**TO DO**
Please give the count of lines below with the string "turbo" in them, and no other words.

+++ MATERIAL FOR THIS EXERCISE

(* ===== verification/Shim.v ===== *)
(** The import shim ([compat/__init__.py]): the accelerated entry points are set
    as attributes on the modules of the installed [fastapi] and [starlette], and
    taken off again.

    The heap maps a module object and an attribute to a value; [sys.modules] maps
    names to module objects.  A module object is a number, a value is the name of
    the turbo binding or an opaque original.  Importing a module makes a new
    object, fills its namespace and binds it as an attribute of the parent
    package. *)

From S2P Require Import Prelude.

Module Shim.

(** ** Patches *)

Abbreviation heap := (gmap (nat * text) text) (only parsing).

(** [_PATCHES]: the module object, the attribute, and what was there ([None] for
    [_MISSING]). *)
Definition saved := (nat * text * option text)%type.

Record shim := {
  _installed : bool;
  _PATCHES : list saved;
  attrs : gmap (nat * text) text;
  modules : gmap text nat;                    (* sys.modules *)
  next_obj : nat;                             (* the next module object *)
  _CANONICAL_MODULES : gmap text nat;
  PRESHIM : option text }.

Definition set_patched (patches : list saved) (h : gmap (nat * text) text) (s : shim) : shim :=
  {| _installed := _installed s; _PATCHES := patches; attrs := h; modules := modules s; next_obj := next_obj s;
     _CANONICAL_MODULES := _CANONICAL_MODULES s; PRESHIM := PRESHIM s |}.

Definition _patch (m : nat) (attr value : text) (s : shim) : shim :=
  set_patched (_PATCHES s ++ [(m, attr, attrs s !! (m, attr))]) (<[ (m, attr) := value ]> (attrs s)) s.

(** One entry undone. *)
Definition restore (h : gmap (nat * text) text) (p : saved) : gmap (nat * text) text :=
  match p with
  | (m, attr, None) => delete (m, attr) h
  | (m, attr, Some v) => <[ (m, attr) := v ]> h
  end.

Definition uninstall (s : shim) : shim :=
  {| _installed := false; _PATCHES := []; attrs := fold_left restore (reverse (_PATCHES s)) (attrs s);
     modules := modules s; next_obj := next_obj s; _CANONICAL_MODULES := _CANONICAL_MODULES s;
     PRESHIM := PRESHIM s |}.

(** ** What is patched *)

(** A module, an attribute, and the turbo binding it gets. *)
Definition row := (text * text * text)%type.

Definition same (src mdl : string) (names : list string) : list row :=
  (fun n => (lit mdl, lit n, lit src ++ lit "." ++ lit n)) <$> names.

Definition core_swap : list row :=
  same "applications" "fastapi" ["FastAPI"] ++ same "applications" "fastapi.applications" ["FastAPI"] ++
  same "routing" "fastapi" ["APIRouter"; "APIRoute"] ++ same "routing" "fastapi.routing" ["APIRouter"; "APIRoute"] ++
  [(lit "fastapi.routing", lit "APIWebSocketRoute", lit "_ws_support.WSRoute")] ++
  same "routing" "fastapi.routing" ["_default_generate_unique_id"].

Definition markers : list row :=
  same "dependencies" "fastapi" ["Depends"; "Security"] ++
  flat_map (fun n => same "param_functions" "fastapi" [n] ++ same "param_functions" "fastapi.param_functions" [n])
    ["Query"; "Path"; "Header"; "Cookie"; "Body"; "Form"; "File"].

Definition bridge_types : list row :=
  flat_map (fun m => same "param_functions" m ["UploadFile"])
    ["fastapi"; "fastapi.datastructures"; "starlette.datastructures"] ++
  flat_map (fun m => same "background" m ["BackgroundTasks"])
    ["fastapi"; "fastapi.background"; "starlette.background"] ++
  same "websockets" "fastapi" ["WebSocket"] ++
  same "websockets" "fastapi.websockets" ["WebSocket"; "WebSocketState"] ++
  same "websockets" "starlette.websockets" ["WebSocket"; "WebSocketState"].

Definition test_clients : list row :=
  same "testclient" "fastapi.testclient" ["TestClient"; "AsyncTestClient"; "AsyncClient"; "ASGITransport"] ++
  same "testclient" "starlette.testclient" ["TestClient"] ++
  [(lit "starlette.testclient", lit "WebSocketTestSession", lit "testclient._WebSocketTestSession")].

Definition security_schemes : list row :=
  same "security" "fastapi.security"
    ["OAuth2"; "OAuth2PasswordBearer"; "OAuth2PasswordRequestForm"; "OAuth2PasswordRequestFormStrict";
     "OAuth2AuthorizationCodeBearer"; "OAuth2ClientCredentials"; "HTTPBearer"; "HTTPDigest"; "HTTPBasic";
     "HTTPBasicCredentials"; "HTTPAuthorizationCredentials"; "APIKeyHeader"; "APIKeyQuery"; "APIKeyCookie";
     "OpenIdConnect"] ++
  same "security" "fastapi.security.oauth2"
    ["OAuth2"; "OAuth2PasswordBearer"; "OAuth2AuthorizationCodeBearer"; "OAuth2PasswordRequestForm";
     "OAuth2PasswordRequestFormStrict"] ++
  same "security" "fastapi.security.http"
    ["HTTPBase"; "HTTPBearer"; "HTTPDigest"; "HTTPBasic"; "HTTPBasicCredentials"; "HTTPAuthorizationCredentials"] ++
  same "security" "fastapi.security.api_key" ["APIKeyHeader"; "APIKeyQuery"; "APIKeyCookie"] ++
  same "security" "fastapi.security.open_id_connect_url" ["OpenIdConnect"].

Definition middleware_rows (pkg : string) : list row :=
  same "middleware.cors" (pkg ++ ".cors") ["CORSMiddleware"] ++ same "middleware.gzip" (pkg ++ ".gzip") ["GZipMiddleware"] ++
  same "middleware.trustedhost" (pkg ++ ".trustedhost") ["TrustedHostMiddleware"] ++
  same "middleware.httpsredirect" (pkg ++ ".httpsredirect") ["HTTPSRedirectMiddleware"].

Definition middleware_classes : list row :=
  middleware_rows "fastapi.middleware" ++ middleware_rows "starlette.middleware" ++
  same "middleware.base" "starlette.middleware.base" ["BaseHTTPMiddleware"] ++
  same "middleware.sessions" "starlette.middleware.sessions" ["SessionMiddleware"] ++
  same "authentication" "starlette.middleware.authentication" ["AuthenticationMiddleware"] ++
  same "authentication" "starlette.authentication" ["AuthenticationMiddleware"; "requires"] ++
  same "middleware.base" "starlette.middleware" ["BaseHTTPMiddleware"] ++
  same "middleware.cors" "starlette.middleware" ["CORSMiddleware"] ++
  same "middleware.gzip" "starlette.middleware" ["GZipMiddleware"] ++
  same "middleware.trustedhost" "starlette.middleware" ["TrustedHostMiddleware"] ++
  same "middleware.httpsredirect" "starlette.middleware" ["HTTPSRedirectMiddleware"].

++++++

**REPLY TO THE EXERCISE**
2